While just using the law for $X$ is a perfectly good probability space for a universe consisting of a single random variable, what about situations with two, three, four, countably infinite, uncountably infinite numbers of random variables?
In your situation with a single random variable, you can just take $(\Omega,\mathcal{F}, P) = (\mathbb{R},\mathcal{B},P_X)$ as your probability space. $P_X$ is just a specified probability measure on $(\mathbb{R},\mathcal{B}),$ so there's no circularity here (you can define it in terms of a distribution function if you wish). Similarly, if you have a universe with two random variables, you can take $(\Omega,\mathcal{F}, P) = (\mathbb{R^2},\mathcal{B(\mathbb{R}}^2),P_{X_1,X_2})$ for the appropriate probability measure $P_{X_1,X_2}.$ The pattern goes on through situations where there's an infinite number of RVs or even uncountably (like continuous time stochastic processes) though the functional analysis gets challenging.
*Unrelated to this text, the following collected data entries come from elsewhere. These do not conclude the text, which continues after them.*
Lemma load_rgb_eq (path : string) :
  load_rgb path =
  ([], match load_image path with
       | inr a => slice_channels a
       | inl e => inl e
       end).
Proof. unfold load_rgb, lift. by destruct (load_image path). Qed.

Lemma script_unsupported :
  metric args ∉ supported_metrics →
  script = ([], inl (Exception "Unsupported metric.")).
Proof.
  intros Hmetric. unfold script. apply bind_fail.
  by rewrite bool_decide_eq_true_2.
Qed.

Lemma script_first_load_fails (e : exn) :
  metric args ∈ supported_metrics →
  outcome (load_rgb (images args).1) = inl e →
  script = ([E_makedirs (outdir args)], inl e).
Proof.
  intros Hmetric Hload. unfold script.
  rewrite (bind_intro _ _ tt [] [E_makedirs (outdir args)] (inl e)); [done| |].
  { rewrite bool_decide_eq_false_2 by (by intros []); reflexivity. }
  rewrite (bind_intro _ _ tt [E_makedirs (outdir args)] [] (inl e)); [done..|].
  apply bind_fail. rewrite load_rgb_eq in Hload |- *. by rewrite <- Hload.
Qed.

Lemma script_second_load_fails (src : ndarray Q) (e : exn) :
  metric args ∈ supported_metrics →
  outcome (load_rgb (images args).1) = inr src →
  outcome (load_rgb (images args).2) = inl e →
  script = ([E_makedirs (outdir args)], inl e).
Proof.
  intros Hmetric Hsrc Hload. unfold script.
  rewrite (bind_intro _ _ tt [] [E_makedirs (outdir args)] (inl e)); [done| |].
  { rewrite bool_decide_eq_false_2 by (by intros []); reflexivity. }
  rewrite (bind_intro _ _ tt [E_makedirs (outdir args)] [] (inl e)); [done..|].
  rewrite (bind_intro _ _ src [] [] (inl e)); [done| |].
  { rewrite load_rgb_eq in Hsrc |- *. by rewrite <- Hsrc. }
  apply bind_fail. rewrite load_rgb_eq in Hload |- *. by rewrite <- Hload.
Qed.

Lemma script_shapes_differ (src dest : ndarray Q) :
  metric args ∈ supported_metrics →
  outcome (load_rgb (images args).1) = inr src →
  outcome (load_rgb (images args).2) = inr dest →
  shape dest ≠ shape src →
  script =
  ([E_makedirs (outdir args)],
   inl (Exception ("Image '" +:+ (images args).2 +:+ "' has wrong shape."))).
Proof.
  intros Hmetric Hsrc Hdest Hshape. unfold script.
  rewrite (bind_intro _ _ tt [] [E_makedirs (outdir args)]
             (inl (Exception ("Image '" +:+ (images args).2 +:+
                               "' has wrong shape.")))); [done| |].
  { rewrite bool_decide_eq_false_2 by (by intros []); reflexivity. }
  rewrite (bind_intro _ _ tt [E_makedirs (outdir args)] []
             (inl (Exception ("Image '" +:+ (images args).2 +:+
                               "' has wrong shape.")))); [done..|].
  rewrite (bind_intro _ _ src [] []
             (inl (Exception ("Image '" +:+ (images args).2 +:+
                               "' has wrong shape.")))); [done| |].
  { rewrite load_rgb_eq in Hsrc |- *. by rewrite <- Hsrc. }
  rewrite (bind_intro _ _ dest [] []
             (inl (Exception ("Image '" +:+ (images args).2 +:+
                               "' has wrong shape.")))); [done| |].
  { rewrite load_rgb_eq in Hdest |- *. by rewrite <- Hdest. }
  cbv zeta. apply bind_fail.
  cbn [zip zip_with check_shapes expand_dims0 shape].
  rewrite bool_decide_eq_false_2 by (by intros []).
  rewrite bool_decide_eq_true_2; [done|].
  intros [=]. by apply Hshape.
Qed.

Lemma load_rgb_inv (path : string) (image : ndarray Q) :
  outcome (load_rgb path) = inr image →
  ∃ a h w c rest,
    load_image path = inr a ∧ slice_channels a = inr image ∧
    shape image = h :: w :: c :: rest.
Proof.
  rewrite load_rgb_eq. unfold outcome; cbn [snd].
  destruct (load_image path) as [|a]; [done|]. intros Hslice.
  exists a. unfold slice_channels in Hslice |- *.
  destruct (shape a) as [|h [|w [|c rest]]]; try done.
  injection Hslice as <-. by exists h, w, (Nat.min c 3), rest.
Qed.

Lemma script_succeeds (src dest : ndarray Q) :
  metric args ∈ supported_metrics →
  outcome (load_rgb (images args).1) = inr src →
  outcome (load_rgb (images args).2) = inr dest →
  shape dest = shape src →
  ∃ h w c rest,
    shape src = h :: w :: c :: rest ∧
    script =
    ([E_makedirs (outdir args);
      E_imwrite (os_path_join (outdir args) "src_image.png")
        (to_uint8_image src);
      E_imwrite (os_path_join (outdir args) "dest_image.png")
        (to_uint8_image dest);
      E_imwrite (os_path_join (outdir args) "initial_image.png")
        (to_uint8_image (entry0 (initial_image ext args [1; h; w; c]%nat)));
      E_print "Creating graph.";
      E_set_scale_levels w c;
      E_print "Starting session."] ++
     trace (main_loop (calibrated w c) (expand_dims0 src) (expand_dims0 dest)
              (initial_variables [1; h; w; c]%nat)),
     inr tt).
Proof.
  intros Hmetric Hsrc Hdest Hsame.
  apply load_rgb_inv in Hsrc as (a1 & h & w & c & rest & Ha1 & Hs1 & Hshape).
  apply load_rgb_inv in Hdest as (a2 & ? & ? & ? & ? & Ha2 & Hs2 & _).
  exists h, w, c, rest. split; [done|].
  by apply (script_run ext args a1 a2 src dest h w c rest).
Qed.

(** X13: a metric name outside the four supported ones ends the script
    with [Unsupported metric.] before anything happens: not even the output
    directory is created. *)
Theorem unsupported_metric_is_fatal :
  metric args ∉ supported_metrics →
  script = ([], inl (Exception "Unsupported metric.")).
Proof. apply script_unsupported. Qed.

(** X14: if an image cannot be loaded and cut to three channels, the first
    or, after the first loaded, the second, the script ends with the error
    of that load; the output directory has been created and nothing else. *)
Theorem load_failure_is_fatal (e : exn) :
  metric args ∈ supported_metrics →
  outcome (load_rgb (images args).1) = inl e ∨
  (∃ src, outcome (load_rgb (images args).1) = inr src ∧
          outcome (load_rgb (images args).2) = inl e) →
  script = ([E_makedirs (outdir args)], inl e).
Proof.
  intros Hmetric [Hload|(src & Hsrc & Hload)].
  - by apply script_first_load_fails.
  - by apply (script_second_load_fails src).
Qed.

(** X15: when the extension of the first image, in lower case, is none
    of [.npy], [.png], [.jpg], the script ends with [Unknown image type.],
    whatever the file holds; the error does not name the path, and the
    output directory has been created. *)
Theorem unknown_extension_is_fatal :
  metric args ∈ supported_metrics →
  lower (os_path_splitext ext (images args).1).2 ∉ [".npy"; ".png"; ".jpg"] →
  script = ([E_makedirs (outdir args)], inl (Exception "Unknown image type.")).
Proof.
  intros Hmetric Hext.
  apply script_first_load_fails; [done|].
  rewrite load_rgb_eq. unfold outcome; cbn [snd].
  unfold load_image. revert Hext. rewrite !not_elem_of_cons.
  intros (Hnpy & Hpng & Hjpg & _).
  rewrite bool_decide_eq_false_2 by done.
  rewrite bool_decide_eq_false_2; [done|].
  rewrite !elem_of_cons, elem_of_nil. tauto.
Qed.

(** X16: when the first image loads with fewer than three axes, as a
    grayscale image does, the cut to three channels raises [IndexError] and
    the script ends with it; the error names no path, and the output
    directory has been created. *)
Theorem too_few_axes_is_fatal (a : ndarray Q) :
  metric args ∈ supported_metrics →
  load_image (images args).1 = inr a →
  (length (shape a) < 3)%nat →
  script = ([E_makedirs (outdir args)], inl IndexError).
Proof.
  intros Hmetric Hload Hrank.
  apply script_first_load_fails; [done|].
  rewrite load_rgb_eq. unfold outcome; cbn [snd]. rewrite Hload.
  unfold slice_channels.
  destruct (shape a) as [|h [|w [|c rest]]]; try done. simpl in Hrank. lia.
Qed.

(** The script either fails, having at most created the output
    directory, or gets through its start-up and runs the loop. *)
Lemma script_cases :
  (∃ e, outcome script = inl e ∧
        (trace script = [] ∨ trace script = [E_makedirs (outdir args)])) ∨
  (∃ src dest h w c rest,
     metric args ∈ supported_metrics ∧
     outcome (load_rgb (images args).1) = inr src ∧
     outcome (load_rgb (images args).2) = inr dest ∧
     shape dest = shape src ∧
     shape src = h :: w :: c :: rest ∧
     script =
     ([E_makedirs (outdir args);
       E_imwrite (os_path_join (outdir args) "src_image.png")
         (to_uint8_image src);
       E_imwrite (os_path_join (outdir args) "dest_image.png")
         (to_uint8_image dest);
       E_imwrite (os_path_join (outdir args) "initial_image.png")
         (to_uint8_image (entry0 (initial_image ext args [1; h; w; c]%nat)));
       E_print "Creating graph.";
       E_set_scale_levels w c;
       E_print "Starting session."] ++
      trace (main_loop (calibrated w c) (expand_dims0 src) (expand_dims0 dest)
               (initial_variables [1; h; w; c]%nat)),
      inr tt)).
Proof.
  destruct (decide (metric args ∈ supported_metrics)) as [Hmetric|Hmetric];
    [|left; rewrite script_unsupported by done; eauto].
  destruct (outcome (load_rgb (images args).1)) as [e1|src] eqn:Hsrc;
    [left; rewrite (script_first_load_fails e1) by done; eauto|].
  destruct (outcome (load_rgb (images args).2)) as [e2|dest] eqn:Hdest;
    [left; rewrite (script_second_load_fails src e2) by done; eauto|].
  destruct (decide (shape dest = shape src)) as [Hsame|Hne];
    [|left; rewrite (script_shapes_differ src dest) by done; eauto].
  right.
  destruct (script_succeeds src dest) as (h & w & c & rest & Hshape & Heq);
    [done..|].
  exists src, dest, h, w, c, rest. by rewrite <- Heq.
Qed.

Lemma initial_image_in_range (dims : list nat) :
  Forall (λ x, TOLERANCE <= x <= 1 - TOLERANCE)%Q
         (data (initial_image ext args dims)).
Proof. unfold initial_image. exact (projected_in_range _). Qed.

Lemma snapshot_of_initial_image (dims : list nat) :
  tf_X_uint8 (tf_fix_X (initial_image ext args dims)) =
  to_uint8_image (entry0 (initial_image ext args dims)).
Proof.
  rewrite tf_fix_X_fixed by apply initial_image_in_range.
  pose proof (initial_image_in_range dims) as Hin.
  destruct (initial_image ext args dims) as [ds xs].
  unfold tf_X_uint8, to_uint8_image, entry0, ndarray_map. cbn [shape data] in *.
  f_equal. rewrite <- fmap_take. apply Forall_fmap_ext, Forall_take.
  eapply Forall_impl; [exact Hin|]. intros x [Hlo Hhi].
  apply quantize_agrees. unfold TOLERANCE in *. split; Lqa.lra.
Qed.

(** X19: in a run that gets to its loop, the snapshot of iteration 0,
    [000000.png], holds the same image as [initial_image.png]: the first
    projection changes nothing in the clipped initial image, and the two
    roundings agree on it. *)
Theorem first_snapshot_is_initial_image (src dest : ndarray Q) :
  metric args ∈ supported_metrics →
  outcome (load_rgb (images args).1) = inr src →
  outcome (load_rgb (images args).2) = inr dest →
  shape dest = shape src →
  0 ≤ steps args →
  ∃ image,
    E_imwrite (os_path_join (outdir args) "initial_image.png") image
    ∈ trace script ∧
    E_imwrite (snapshot_path args 0) image ∈ trace script.
Proof.
  intros Hmetric Hsrc Hdest Hsame Hsteps.
  destruct (script_succeeds src dest) as (h & w & c & rest & _ & ->);
    [done..|].
  exists (to_uint8_image (entry0 (initial_image ext args [1; h; w; c]%nat))).
  unfold trace at 1 3; cbn [fst]. split.
  - rewrite elem_of_app. left. rewrite !elem_of_cons. tauto.
  - rewrite elem_of_app. right.
    apply (elem_of_iteration_main_loop ext args _ _ _ _ 0); [lia|].
    rewrite iteration_checkpoint.
    + unfold trace; cbn [fst]. rewrite elem_of_app. left.
      apply elem_of_cons. right. apply elem_of_cons. left.
      f_equal. symmetry. apply snapshot_of_initial_image.
    + apply bool_decide_eq_true, elem_of_checkpoints. left.
      apply zero_in_checkpoints_prefix.
Qed.

End Outcome.
Lemma drain_visible_frame s :
  depthImg (drain_visible s) = depthImg s /\
  pointcloud (drain_visible s) = pointcloud s /\
  _depthDirty (drain_visible s) = _depthDirty s /\
  _isFrameNew (drain_visible s) = _isFrameNew s /\
  _depthProjectionMatrix (drain_visible s) = _depthProjectionMatrix s /\
  _depthIntrinsics (drain_visible s) = _depthIntrinsics s /\
  _depthFrame (drain_visible s) = _depthFrame s /\
  _streamOnReady (drain_visible s) = _streamOnReady s.
Proof. unfold drain_visible. destruct (_visibleDirty s); repeat split. Qed.

Lemma drain_depth_frame s :
  _isFrameNew (drain_depth s) = _isFrameNew s /\
  _depthProjectionMatrix (drain_depth s) = _depthProjectionMatrix s /\
  _depthIntrinsics (drain_depth s) = _depthIntrinsics s /\
  _depthFrame (drain_depth s) = _depthFrame s /\
  _streamOnReady (drain_depth s) = _streamOnReady s /\
  _depthDirty (drain_depth s) = false.
Proof.
  unfold drain_depth. destruct (_depthDirty s) eqn:Hd; repeat split. exact Hd.
Qed.

Lemma update_no_frames s :
  _depthDirty s = false -> _irDirty s = false -> _visibleDirty s = false ->
  update s = set_isFrameNew false s.
Proof.
  intros Hd Hi Hv. rewrite update_blocks, Hd, Hi, Hv. simpl orb.
  rewrite drain_depth_clean by exact Hd.
  rewrite drain_ir_clean by exact Hi.
  now rewrite drain_visible_clean by exact Hv.
Qed.

Lemma update_depthImg s :
  depthImg (update s) =
    if _depthDirty s then depth_image_of (_depthFrame s) else depthImg s.
Proof.
  rewrite update_blocks.
  destruct (drain_visible_frame (drain_ir (drain_depth
    (set_isFrameNew (_depthDirty s || _irDirty s || _visibleDirty s) s)))) as (-> & _).
  destruct (drain_ir_frame (drain_depth
    (set_isFrameNew (_depthDirty s || _irDirty s || _visibleDirty s) s))) as (-> & _).
  destruct (_depthDirty s) eqn:Hd.
  - rewrite drain_depth_dirty by exact Hd. reflexivity.
  - rewrite drain_depth_clean by exact Hd. reflexivity.
Qed.

Lemma update_pointcloud s :
  pointcloud (update s) =
    if _depthDirty s
    then pointcloud (updatePointCloud (set_depthImg (depth_image_of (_depthFrame s)) s))
    else pointcloud s.
Proof.
  rewrite update_blocks.
  destruct (drain_visible_frame (drain_ir (drain_depth
    (set_isFrameNew (_depthDirty s || _irDirty s || _visibleDirty s) s))))
    as (_ & -> & _).
  destruct (drain_ir_frame (drain_depth
    (set_isFrameNew (_depthDirty s || _irDirty s || _visibleDirty s) s)))
    as (_ & -> & _).
  destruct (_depthDirty s) eqn:Hd.
  - rewrite drain_depth_dirty by exact Hd. reflexivity.
  - rewrite drain_depth_clean by exact Hd. reflexivity.
Qed.
(** X12: the store of a language is append-only over a whole session:
    whatever [gen_name] calls are made and however they end, every list
    of morphemes or words stored before is still stored with at most new
    items appended, every stored name is still stored for its pool, and
    the orthography table is the same. *)
Theorem gen_names_store_only_grows (capitalize : list N -> list N)
    (self : BasicLanguage) (calls : list (nat * option (list N)))
    (st : state) :
  grows st (gen_names capitalize self calls st).
Proof.
  revert st. induction calls as [|[fuel p] calls IH]; intros st; simpl;
    [reflexivity|].
  pose proof (respects_gen_name capitalize self fuel p st) as H.
  unfold ensures in H.
  destruct (gen_name capitalize self fuel p st) as [name st'|e st'|];
    [| |reflexivity]; (etransitivity; [exact H | apply IH]).
Qed.

(** ** What the generator can raise *)

Lemma raises_only_ret (P : exn -> Prop) {A : Type} (a : A) :
  raises_only P (ret a).
Proof. intros st. exact I. Qed.

Lemma raises_only_out_of_fuel (P : exn -> Prop) {A : Type} :
  raises_only P (fun _ : state => @OutOfFuel A).
Proof. intros st. exact I. Qed.

Lemma raises_only_get_state (P : exn -> Prop) : raises_only P get_state.
Proof. intros st. exact I. Qed.

Lemma raises_only_raise (P : exn -> Prop) {A : Type} (e : exn) :
  P e -> raises_only P (@raise A e).
Proof. intros He st. exact He. Qed.

Lemma raises_only_bind (P : exn -> Prop) {A B : Type} (m : M A)
    (f : A -> M B) :
  raises_only P m -> (forall a, raises_only P (f a)) ->
  raises_only P (bind m f).
Proof.
  intros Hm Hf st. apply ensures_bind.
  eapply ensures_weaken; [apply Hm | |]; simpl; auto.
  intros a st1 _. apply Hf.
Qed.

Lemma raises_only_rd_raw (P : exn -> Prop) : raises_only P rd_raw.
Proof. intros st. unfold ensures, rd_raw. destruct (rng st); exact I. Qed.

Create HintDb raises.

#[local] Hint Resolve raises_only_ret raises_only_out_of_fuel
  raises_only_get_state raises_only_rd_raw : raises.

Ltac raises_step :=
  match goal with
  | |- raises_only _ (bind _ _) => apply raises_only_bind; [| intros ?]
  | |- raises_only _ (if ?b then _ else _) => destruct b
  | |- raises_only _ _ => solve [auto with raises]
  end.

Ltac raises_auto := repeat raises_step.

Lemma raises_only_rd_random (P : exn -> Prop) : raises_only P rd_random.
Proof. unfold rd_random. raises_auto. Qed.

Lemma raises_only_transliterate (P : exn -> Prop) (self : BasicLanguage)
    (s : list N) :
  raises_only P (transliterate self s).
Proof. unfold transliterate. destruct (ortho self); raises_auto. Qed.

Lemma raises_only_check_unique (P : exn -> Prop) (name : list N) :
  raises_only P (check_unique name).
Proof. unfold check_unique. raises_auto. Qed.

Lemma raises_only_names_add (P : exn -> Prop) (p : option (list N))
    (name : list N) :
  raises_only P (names_add p name).
Proof. intros st. exact I. Qed.

Lemma raises_only_morphemes_append (P : exn -> Prop) (p : option (list N))
    (x : list N) :
  raises_only P (morphemes_append p x).
Proof.
  intros st. unfold ensures, morphemes_append, bind.
  now rewrite morphemes_getitem_Ok.
Qed.

Lemma raises_only_words_append (P : exn -> Prop) (p : option (list N))
    (x : list N) :
  raises_only P (words_append p x).
Proof.
  intros st. unfold ensures, words_append, bind.
  now rewrite words_getitem_Ok.
Qed.

Lemma raises_only_morphemes_getitem (P : exn -> Prop) (p : option (list N)) :
  raises_only P (morphemes_getitem p).
Proof. intros st. unfold ensures. now rewrite morphemes_getitem_Ok. Qed.

Lemma raises_only_words_getitem (P : exn -> Prop) (p : option (list N)) :
  raises_only P (words_getitem p).
Proof. intros st. unfold ensures. now rewrite words_getitem_Ok. Qed.

#[local] Hint Resolve raises_only_rd_random raises_only_transliterate
  raises_only_check_unique raises_only_names_add
  raises_only_morphemes_append raises_only_words_append
  raises_only_morphemes_getitem raises_only_words_getitem : raises.

Lemma raises_only_gen_syllable (P : exn -> Prop) (self : BasicLanguage)
    (fuel : nat) :
  pattern_fault (phonemes self) (syll self) = None ->
  raises_only P (gen_syllable self fuel).
Proof.
  intros Hf st. unfold ensures.
  destruct (gen_syllable self fuel st) as [s st'|e st'|] eqn:H; try exact I.
  now apply gen_syllable_no_fault in H.
Qed.

(** A drawn slot number is a valid subscript or a request for a new item:
    the retry loops raise only what generating the new item raises. *)
Lemma raises_only_slot_loop (P : exn -> Prop) {A : Type}
    (l : list A) (extras : Z) (fresh : M A) (st : state) :
  0 < extras -> raises_only P fresh ->
  ensures (do n <- rd_randrange (len l + extras);
           if n <? len l then subscript l n else fresh) st
          (fun _ _ => True) (fun e _ => P e).
Proof.
  intros Hx Hfresh. apply ensures_bind. unfold ensures at 1.
  assert (0 < len l + extras) as Hpos by (unfold len; lia).
  destruct (rd_randrange (len l + extras) st) as [n st1|e st1|] eqn:Hn;
    [| |exact I].
  - apply rd_randrange_Ok in Hn as [Hn _].
    destruct (n <? len l) eqn:Hlt.
    + apply Z.ltb_lt in Hlt. unfold ensures, subscript.
      destruct (py_getitem_in_range l n) as [_ [x ->]]; [lia|]. exact I.
    + apply Hfresh.
  - unfold rd_randrange in Hn.
    replace (len l + extras <=? 0) with false in Hn
      by (symmetry; apply Z.leb_gt; lia).
    unfold bind in Hn. destruct (rd_raw_Ok st) as (k & st2 & Hk).
    rewrite Hk in Hn. discriminate.
Qed.

Lemma raises_only_get_morpheme (P : exn -> Prop) (self : BasicLanguage)
    (fuel : nat) (p : option (list N)) :
  pattern_fault (phonemes self) (syll self) = None ->
  raises_only P (get_morpheme self fuel p).
Proof.
  intros Hf. unfold get_morpheme.
  apply raises_only_bind; [auto with raises|]. intros l st.
  destruct fuel as [|fuel]; [exact I|].
  change (ensures (get_morpheme_loop self (S fuel) p l
                     match p with Some _ => 1 | None => 10 end (S fuel)) st
                  (fun _ _ => True) (fun e _ => P e)).
  unfold ensures. rewrite get_morpheme_loop_never_retries.
  apply raises_only_slot_loop; [destruct p; lia|].
  raises_auto; try (apply raises_only_gen_syllable; exact Hf).
Qed.

Lemma raises_only_get_morphemes (P : exn -> Prop) (self : BasicLanguage)
    (fuel : nat) (p : option (list N)) (count : nat) :
  pattern_fault (phonemes self) (syll self) = None ->
  raises_only P (get_morphemes self fuel p count).
Proof.
  intros Hf. induction count as [|count IH]; simpl; raises_auto.
  now apply raises_only_get_morpheme.
Qed.

Lemma raises_only_get_word (P : exn -> Prop) (self : BasicLanguage)
    (fuel : nat) (p : option (list N)) :
  pattern_fault (phonemes self) (syll self) = None ->
  raises_only P (get_word self fuel p).
Proof.
  intros Hf. unfold get_word.
  apply raises_only_bind; [auto with raises|]. intros l st.
  destruct fuel as [|fuel]; [exact I|].
  change (ensures (get_word_loop self (S fuel) p l
                     match p with Some _ => 2 | None => 3 end (S fuel)) st
                  (fun _ _ => True) (fun e _ => P e)).
  unfold ensures. rewrite get_word_loop_never_retries.
  apply raises_only_slot_loop; [destruct p; lia|].
  raises_auto. unfold gen_word. raises_auto.
  now apply raises_only_get_morphemes.
Qed.

Lemma raises_only_get_joiner (self : BasicLanguage) :
  raises_only (fun e => e = AttributeError /\ ortho self = None)
              (get_joiner self).
Proof.
  unfold get_joiner. destruct (ortho self); [auto with raises|].
  apply raises_only_raise. auto.
Qed.

Section Raises_gen_name.

Variable capitalize : list N -> list N.
Variable self : BasicLanguage.
Hypothesis Hf : pattern_fault (phonemes self) (syll self) = None.

Let P := fun e : exn => e = AttributeError /\ ortho self = None.

Lemma raises_only_gen_name_finish (p : option (list N))
    (definitive name : list N) :
  raises_only P (gen_name_finish self p definitive name).
Proof.
  pose proof (raises_only_get_joiner self) as Hj.
  unfold gen_name_finish. raises_auto.
Qed.

Lemma raises_only_gen_name_body (fuel : nat) (p : option (list N))
    (genitive definitive : list N) :
  raises_only P (gen_name_body capitalize self fuel p genitive definitive).
Proof.
  pose proof (raises_only_get_joiner self) as Hj.
  pose proof (fun f q => raises_only_get_word P self f q Hf) as Hw.
  pose proof raises_only_gen_name_finish as Hfin.
  unfold gen_name_body. raises_auto.
Qed.

Lemma raises_only_gen_name_loop (inner : nat) (p : option (list N))
    (genitive definitive : list N) (fuel : nat) :
  raises_only P
    (gen_name_loop capitalize self inner p genitive definitive fuel).
Proof.
  induction fuel as [|fuel IH]; simpl; [auto with raises|].
  apply raises_only_bind; [apply raises_only_gen_name_body|].
  intros [name|]; [auto with raises | exact IH].
Qed.

Lemma raises_only_gen_name (fuel : nat) (p : option (list N)) :
  raises_only P (gen_name capitalize self fuel p).
Proof.
  pose proof (fun f q => raises_only_get_morpheme P self f q Hf) as Hm.
  pose proof raises_only_gen_name_loop as Hl.
  unfold gen_name. raises_auto.
Qed.

End Raises_gen_name.

(** X13: for a language whose pattern names only roles with a non-empty
    phoneme sequence, [get_morpheme] and [get_word] never raise (the
    slot number they draw is always a valid subscript or a request for a
    new item), and the only exception [gen_name] can raise is the
    [AttributeError] of [self.ortho.joiner] in a language built without
    an orthography. *)
Theorem generation_raises_only_without_orthography
    (capitalize : list N -> list N) (self : BasicLanguage) :
  pattern_fault (phonemes self) (syll self) = None ->
  (forall fuel p st e st', get_morpheme self fuel p st <> Raise e st') /\
  (forall fuel p st e st', get_word self fuel p st <> Raise e st') /\
  (forall fuel p st e st',
      gen_name capitalize self fuel p st = Raise e st' ->
      e = AttributeError /\ ortho self = None).
Proof.
  intros Hf. split; [|split].
  - intros fuel p st e st' H.
    exact (ensures_Raise _ _ _ _ _ _
             (raises_only_get_morpheme (fun _ => False) self fuel p Hf st) H).
  - intros fuel p st e st' H.
    exact (ensures_Raise _ _ _ _ _ _
             (raises_only_get_word (fun _ => False) self fuel p Hf st) H).
  - intros fuel p st e st' H.
    exact (ensures_Raise _ _ _ _ _ _
             (raises_only_gen_name capitalize self Hf fuel p st) H).
Qed.

Lemma generation_raises_only_without_orthography_witness :
  (forall fuel p st e st',
      get_morpheme (language "ptk" "ai" "CVC" None 1 1) fuel p st
      <> Raise e st') /\
  (forall fuel p st e st',
      get_word (language "ptk" "ai" "CVC" None 1 1) fuel p st
      <> Raise e st') /\
  (forall fuel p st e st',
      gen_name ascii_capitalize (language "ptk" "ai" "CVC" None 1 1)
               fuel p st = Raise e st' ->
      e = AttributeError /\ ortho (language "ptk" "ai" "CVC" None 1 1) = None).
Proof.
  apply (generation_raises_only_without_orthography ascii_capitalize
           (language "ptk" "ai" "CVC" None 1 1)).
  vm_compute. reflexivity.
Defined.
What doesn't change as the complication increases is that it can be described a probability space ... in the case of a continuous time like Brownian motion the natural one would look like $(\Omega,\mathcal{F}, P)=$ (all functions B(t), some sigma algebra, some measure on the space of functions). Since there are many different possible random systems you want to be able to describe, with probability spaces of varying complexity, it's easier to keep the notation abstract. However if you have a concrete situation with a natural set of random variables, you almost always think in terms of the natural probability spaces described above, perhaps in terms of distribution functions instead of measures (but those two are equivalent).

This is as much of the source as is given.